Root Bacteria could prevent Fatal Citrus Greening

Root Bacteria could prevent Fatal Citrus Greening

Root Bacteria could prevent Fatal Citrus Greening

Cultivable diversity of citrus-associated bacteria was examined as part of a broader analysis to clarify the functions of beneficial bacteria and to use them to improve the productive potential and biodiversity of agro-ecosystems. A UC Riverside team is looking at tiny underwater microorganisms to avoid a big problem—Huanglongbing, a fungus for which there is no treatment that has decimated citrus orchards worldwide.

The National Institute of Food and Agriculture has awarded the UCR-led team $10 million over the next five years to investigate the role of soil and root microbes in the disease.

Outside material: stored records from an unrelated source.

Lemma LexOperator_ok c at_ column : line !! at_ = Some c -> 1 <= column ->
  match LexOperator line c at_ column with Ok (Some (t, to)) => lexed at_ to t | Ok None => True | Err (parse_error _) => True | Err _ => False end.
Proof.
  intros Hc Hcol. pose proof (lookup_lt_Some _ _ _ Hc) as Hlt. unfold LexOperator.
  assert (forall kind n, kind ∈ [tkLess; tkLessEqual; tkGreater; tkGreaterEqual; tkNotEqual; tkPlus; tkMinus; tkSlash; tkPercent; tkDot] -> (1 <= n)%nat -> (at_ + n <= length line)%nat ->
    Forall plain_char (take n (drop at_ line)) -> lexed at_ (at_ + n) (MkToken kind (sub line at_ (at_ + n)) column)) as Hone.
  { intros kind n Hk Hn Hlen Hpl. rewrite !elem_of_cons, elem_of_nil in Hk. apply lexed_plain; [lia|by replace (at_ + n - at_)%nat with n by lia| | | |done].
    1-2: destruct kind; try done; naive_solver.
    split; [unfold sub; cbn; rewrite length_take; unfold rest_at; rewrite length_drop; lia|]. cbn. destruct kind; try done; naive_solver. }
  assert (negb ((c =? 39) || (c =? 34) || (c =? 36)) = true -> Forall plain_char (take 1 (drop at_ line))) as Hpl1.
  { intros Hp. rewrite (drop_S line c at_ Hc). constructor; [by apply plain_decide|done]. }
  assert (forall d, negb ((c =? 39) || (c =? 34) || (c =? 36)) = true -> default 0 (line !! S at_) = d -> d <> 0 -> plain_char d ->
    (at_ + 2 <= length line)%nat /\ Forall plain_char (take 2 (drop at_ line))) as Hpl2.
  { intros d Hp Hd Hd0 Hdp. destruct (line !! S at_) as [d'|] eqn:Ed; [|by cbn in Hd]. cbn in Hd. subst d'. pose proof (lookup_lt_Some _ _ _ Ed). split; [lia|].
    rewrite (drop_S line c at_ Hc), (drop_S line d (S at_) Ed). constructor; [by apply plain_decide|]. by constructor. }
  assert (forall kind d, kind ∈ [tkLess; tkLessEqual; tkGreater; tkGreaterEqual; tkNotEqual; tkPlus; tkMinus; tkSlash; tkPercent; tkDot] ->
    negb ((c =? 39) || (c =? 34) || (c =? 36)) = true -> default 0 (line !! S at_) = d -> d <> 0 -> plain_char d ->
    lexed at_ (at_ + 2) (MkToken kind (sub line at_ (at_ + 2)) column)) as Htwo.
  { intros kind d Hk Hp Hd Hd0 Hdp. destruct (Hpl2 d Hp Hd Hd0 Hdp). apply Hone; auto with lia. }
  assert (plain_char 61 /\ plain_char 62) as [P61 P62] by (split; by apply plain_decide).
  repeat match goal with |- context [if c =? ?k then _ else _] => destruct (Z.eqb_spec c k); [subst c; cbn [Z.eqb]|] end; [..|done].
  1: { destruct (Z.eqb_spec (default 0 (line !! S at_)) 61); [apply (Htwo _ 61); try done; set_solver|].
       destruct (Z.eqb_spec (default 0 (line !! S at_)) 62); [apply (Htwo _ 62); try done; set_solver|]. apply Hone; [set_solver|lia|lia|by apply Hpl1]. }
  1: { destruct (Z.eqb_spec (default 0 (line !! S at_)) 61); [apply (Htwo _ 61); try done; set_solver|]. apply Hone; [set_solver|lia|lia|by apply Hpl1]. }
  1-5: apply Hone; [set_solver|lia|lia|by apply Hpl1].
  assert (lexes at_ (Quoted line tkQuotedName 34 (S at_) column)) as Hq.
  { apply (Quoted_ok tkQuotedName 34 at_ column 34); auto; try done. intros out Hlen Hout. split; [cbn; lia|done]. }
  destruct (Quoted line tkQuotedName 34 (S at_) column) as [[q to]|e]; cbn; [done|by destruct e].
Qed.

Lemma LexPrefixed_ok c at_ column : line !! at_ = Some c -> line !! S at_ = Some 39 -> (c = 120 \/ c = 88) \/ (c = 98 \/ c = 66) -> 1 <= column -> lexes at_ (LexPrefixed line c at_ column).
Proof.
  intros Hc H39 Hk Hcol. unfold LexPrefixed. set (kind := if (c =? 120) || (c =? 88) then tkBytes else tkBits).
  unfold Quoted, rest_at. destruct (ReadQuoted 39 (drop (at_ + 2) line)) as [[out after]|] eqn:E; [|done]. cbn [mbind res_bind token_text].
  assert (plain_char c) as Hpc by (unfold plain_char; lia).
  destruct (count_quoted 39 ltac:(lia) _ _ _ E) as (C1 & (pre & Hpre & Hne) & C3 & C4). pose proof (lookup_lt_Some _ _ _ H39) as Hlt.
  assert (length (drop (at_ + 2) line) = length pre + length after)%nat as L by (rewrite Hpre, length_app; done). rewrite length_drop in L.
  assert (0 < length pre)%nat by (destruct pre; [done|cbn; lia]).
  assert (drop (length line - length after) line = after) as Hafter.
  { replace (length line - length after)%nat with (at_ + 2 + length pre)%nat by lia. by rewrite <- drop_drop, Hpre, drop_app_length. }
  assert (token_ok P (Nat.max 4 (length line)) (MkToken kind out column) -> lexed at_ (length line - length after) (MkToken kind out column)) as Hlex.
  { intros Hok. split; cbn [token_kind]; [lia|subst kind; by destruct (_ || _)|intros _; lia| |done|done].
    rewrite bool_decide_false by (subst kind; by destruct (_ || _)). rewrite Hafter, <- C1, (drop_S line c at_ Hc), count_cons by done.
    rewrite (drop_S line 39 (S at_) H39). replace (S (S at_)) with (at_ + 2)%nat by lia. done. }
  rewrite length_drop in C3. subst kind. destruct ((c =? 120) || (c =? 88)); clear Hk.
  - match goal with |- lexes _ (if ?b then _ else _) => destruct b eqn:Eb end; [done|]. apply orb_false_iff in Eb as [_ Eb%negb_false_iff]. apply Hlex. split; [cbn; lia|]. cbn.
    rewrite forallb_forall in Eb. apply Forall_forall. intros x Hx. apply Eb. by apply list_elem_of_In.
  - match goal with |- lexes _ (if ?b then _ else _) => destruct b eqn:Eb end; [done|]. apply orb_false_iff in Eb as [_ Eb%negb_false_iff]. apply Hlex. split; [cbn; lia|]. cbn.
    rewrite forallb_forall in Eb. apply Forall_forall. intros x Hx%list_elem_of_In%Eb. lia.
Qed.

Lemma skip_spec p at_ : (forall c, p c = true -> plain_char c) -> (at_ <= length line)%nat ->
  (at_ <= skip line p at_ <= length line)%nat /\ CountLoop 0 (drop at_ line) = CountLoop 0 (drop (skip line p at_) line) /\
  Forall (fun c => p c = true) (take (skip line p at_ - at_) (drop at_ line)).
Proof.
  intros Hp Hle. unfold skip, rest_at. destruct (span_app p (drop at_ line)) as (E & F & _).
  assert (length (drop at_ line) = length (span p (drop at_ line)).1 + length (span p (drop at_ line)).2)%nat as L by (rewrite E at 1; by rewrite length_app).
  rewrite length_drop in L. split; [lia|]. split; [by rewrite <- drop_drop, count_span|].
  replace (_ - at_)%nat with (length (span p (drop at_ line)).1) by lia. rewrite E at 2. by rewrite take_app_length.
Qed.

Lemma sub_length from to : (length (sub line from to) <= length line)%nat.
Proof. unfold sub, rest_at. rewrite length_take, length_drop. lia. Qed.

Lemma sub_P from to : Forall P (sub line from to).
Proof. unfold sub, rest_at. by apply Forall_take, Forall_drop. Qed.

Lemma LexParameter_ok at_ column : line !! at_ = Some 36 -> 1 <= column -> lexes at_ (LexParameter line at_ column).
Proof.
  intros Hc Hcol. unfold LexParameter. pose proof (lookup_lt_Some _ _ _ Hc) as Hlt.
  destruct (skip_spec IsDigit (S at_) digit_plain ltac:(lia)) as (S1 & S2 & _). destruct (Nat.eqb_spec (skip line IsDigit (S at_)) (S at_)) as [|Hne]; [done|].
  split; cbn [token_kind]; [lia|done|intros _; lia| | |done].
  - rewrite bool_decide_true by done. rewrite (drop_S line 36 at_ Hc), count_parameter.
    + unfold skip, rest_at. by rewrite <- drop_drop, span_drop.
    + unfold skip, rest_at in Hne. intros E. rewrite E in Hne. cbn in Hne. lia.
  - split; [|done]. cbn [token_text]. pose proof (sub_length (S at_) (skip line IsDigit (S at_))). lia.
Qed.

Lemma LexNumber_ok c at_ column : line !! at_ = Some c -> plain_char c -> 1 <= column -> lexes at_ (LexNumber line c at_ column).
Proof.
  intros Hc Hpc Hcol. unfold LexNumber. pose proof (lookup_lt_Some _ _ _ Hc) as Hlt. destruct (_ && _).
  - destruct (skip_spec IsWordPart (S at_) word_plain ltac:(lia)) as (S1 & S2 & S3). destruct (negb _); [done|]. apply lexed_plain; try done; [|split; [apply Nat.le_max_l|done]].
    rewrite (drop_S line c at_ Hc). replace (skip line IsWordPart (S at_) - at_)%nat with (S (skip line IsWordPart (S at_) - S at_)) by lia.
    constructor; [done|]. eapply Forall_impl; [exact S3|exact word_plain].
  - destruct (number_end (rest_at line (S at_)) false) as [N1 N2]. destruct (NumberEnd (rest_at line (S at_)) false) as [n f]. cbn [fst] in *.
    unfold rest_at in *. rewrite length_drop in N1. apply lexed_plain; try done; [lia| |by destruct f|by destruct f|].
    + rewrite (drop_S line c at_ Hc). replace (S at_ + n - at_)%nat with (S n) by lia. by constructor.
    + split; [cbn [token_text]; pose proof (sub_length at_ (S at_ + n)); lia|]. by destruct f.
Qed.

Lemma Lex_ok mode position : (position <= length line)%nat -> lexes position (Lex line mode position).
Proof.
  intros Hpos. unfold Lex. destruct (skip_spec is_blank position blank_plain Hpos) as (S1 & S2 & _). set (at_ := skip line is_blank position) in *.
  assert (1 <= Z.of_nat at_ + 1) as Hcol by lia. set (col := Z.of_nat at_ + 1) in *. clearbody at_ col.
  assert (forall r, lexes at_ r -> lexes position r) as Hskip.
  { intros [[t to]|e]; [|done]. cbn. apply lexed_skip; [done|lia]. }
  destruct (line !! at_) as [c|] eqn:Ec; cycle 1.
  { apply lookup_ge_None in Ec. apply Hskip. split; cbn [token_kind column]; try done; [lia|]. split; [cbn [token_text length]; lia|done]. }
  pose proof (lookup_lt_Some _ _ _ Ec) as Hlt. apply Hskip.
  assert (forall kind, plain_char c -> kind ∈ [tkComma; tkOpen; tkClose; tkEquals; tkStar] -> lexes at_ (Ok (MkToken kind [c] col, S at_))) as Hone.
  { intros kind Hp Hk. rewrite !elem_of_cons, elem_of_nil in Hk. apply lexed_plain; try done; [lia| |destruct kind; try done; naive_solver..|].
    - rewrite (drop_S line c at_ Ec). replace (S at_ - at_)%nat with 1%nat by lia. by constructor.
    - split; [cbn; lia|]. destruct kind; try done; naive_solver. }
  destruct (Z.eqb_spec c 42) as [->|H42]; [apply Hone; [by apply plain_decide|set_solver]|].
  assert (match match mode with kExpression => LexOperator line c at_ col | kStatement => Ok None end with
          | Ok (Some (t, to)) => lexed at_ to t | Ok None => True | Err (parse_error _) => True | Err _ => False end) as Hop.
  { destruct mode; [done|]. by apply LexOperator_ok. }
  destruct (match mode with kExpression => _ | kStatement => _ end) as [[[t to]|]|e]; cbn [mbind res_bind]; [done| |by destruct e].
  destruct ((c =? 44) || (c =? 40) || (c =? 41) || (c =? 61)) eqn:E1.
  { apply Hone; [|destruct (c =? 44), (c =? 40), (c =? 41); set_solver]. rewrite !orb_true_iff, !Z.eqb_eq in E1. unfold plain_char. lia. }
  destruct (Z.eqb_spec c 39) as [->|H39].
  { apply (Quoted_ok tkText 39 at_ col 39); auto; try done. intros out Ho1 Ho2. split; [cbn; lia|done]. }
  destruct (_ && _) eqn:E2.
  { apply andb_true_iff in E2 as [E2 E3]. destruct (line !! S at_) as [d|] eqn:Ed; [|done]. apply Z.eqb_eq in E3. subst d. rewrite !orb_true_iff, !Z.eqb_eq in E2.
    apply LexPrefixed_ok; [done|done|tauto|done]. }
  destruct (Z.eqb_spec c 36) as [->|H36]; [by apply LexParameter_ok|].
  destruct (IsDigit c || _) eqn:E4.
  { apply LexNumber_ok; [done| |done]. apply orb_true_iff in E4 as [E4|E4]; [by apply digit_plain|]. apply andb_true_iff in E4 as [E4%Z.eqb_eq _]. unfold plain_char. lia. }
  destruct (IsWordStart c) eqn:E5; [|done].
  destruct (skip_spec IsWordPart (S at_) word_plain ltac:(lia)) as (W1 & W2 & W3). apply lexed_plain; try done.
  - rewrite (drop_S line c at_ Ec). replace (skip line IsWordPart (S at_) - at_)%nat with (S (skip line IsWordPart (S at_) - S at_)) by lia.
    constructor; [apply word_plain; unfold IsWordPart; by rewrite E5|]. eapply Forall_impl; [exact W3|exact word_plain].
  - split; [cbn [token_text]; pose proof (sub_length at_ (skip line IsWordPart (S at_))); lia|]. cbn [token_kind token_text].
    unfold sub. change (rest_at line at_) with (drop at_ line). rewrite (drop_S line c at_ Ec).
    assert (skip line IsWordPart (S at_) - at_ = S (skip line IsWordPart (S at_) - S at_))%nat as -> by lia. by exists c, (take (skip line IsWordPart (S at_) - S at_) (drop (S at_) line)).
Qed.


End LexSpec.

(** ** Reading *)

(** The errors of the parsers. *)
Definition parse_failure (e : exn) : Prop := match e with parse_error _ => True | _ => False end.

(** ** The values of tokens *)

Lemma digits_value_nonneg ds : Forall (fun c => is_digit c = true) ds -> 0 <= digits_value ds.
Proof.
  induction ds as [|c ds IH] using rev_ind; [done|]. rewrite Forall_app, Forall_singleton, digits_value_app. unfold is_digit. intros [H1 H2]. specialize (IH H1). lia.
Qed.

Lemma IntegerOf_ok t : match IntegerOf t with Ok v => in_u 64 (magnitude v) /\ (negative v = true -> magnitude v <> 0) | Err e => parse_failure e end.
Proof.
  unfold IntegerOf. destruct (match token_text t with [] => _ | c :: rest => _ end) as [neg ds]. unfold from_chars.
  destruct (span is_digit ds) as [d rest] eqn:Es. case_bool_decide; [done|]. destruct (Z.leb_spec (2 ^ 64) (digits_value d)); [done|]. destruct rest; [|done]. cbn.
  assert (0 <= digits_value d). { apply digits_value_nonneg. destruct (span_app is_digit ds) as (_ & F & _). by rewrite Es in F. }
  split; [unfold in_u; lia|]. intros [_ Hn]%andb_true_iff. apply negb_true_iff in Hn. lia.
Qed.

The illness, also known as HLB or citrus greening, has many names but the same final outcome: sour and useless citrus fruits. Some figures say that the end of citrus orchards in California and Florida could lead to $14 billion in missed commercial sales. Citrus roots from Huanglongbing (HLB) diseased symptomatic and asymptomatic citrus have been included in this research.

“It is often thought of as an over-the-ground disease of fruits, leaves, and stems,” said Caroline Roper, professor of plant pathology and head of the latest research project. “However, we’ve seen the roots of the trees go down with an infection, and we want to understand why.”

Over the next five years, the National Institute of Food and Agriculture has awarded the UCR-led team $10 million to study the role of soil and root microbes in the disease. Roper said evidence from previous research found that the microbiota of the contaminated tree—which includes bacteria and fungi, as well as protozoa and viruses—plays a role throughout the disease.

“We’ve seen a shift in the root microbiome as trees get sicker,” she said.

Microbiomes move to include more potentially parasitic species that can serve as secondary invaders to a tree suffering from HLB, according to Roper. The invasion of these root pathogens can cause trees to die faster when they have HLB. Part of this current research initiative would assess whether soil modifications such as manure and compost may suppress both root and soil parasitic microorganisms and improve tree strength in the battle against diseases, including HLB.

In addition, the research team will try to ascertain the molecular basis for HLB resistance demonstrated by citrus rootstocks established in Florida. They’ll see how these rootstocks operate in California, which has varying soil and climatic conditions.

The research team would look at both younger trees since many citrus farmers have had to replant their orchards after infection, as well as older trees to see whether mature trees will recover. It would also be necessary to remember how well rootstocks from Florida, where there has been a serious HLB infestation, do in California, where much less disease has been detected.

“One of the great things about this grant is that we can leverage existing field trials being conducted by our Florida collaborators and the Lindcove Research and Extension Center in Central California,” Roper said. “This could lead to faster results than we would otherwise have had.”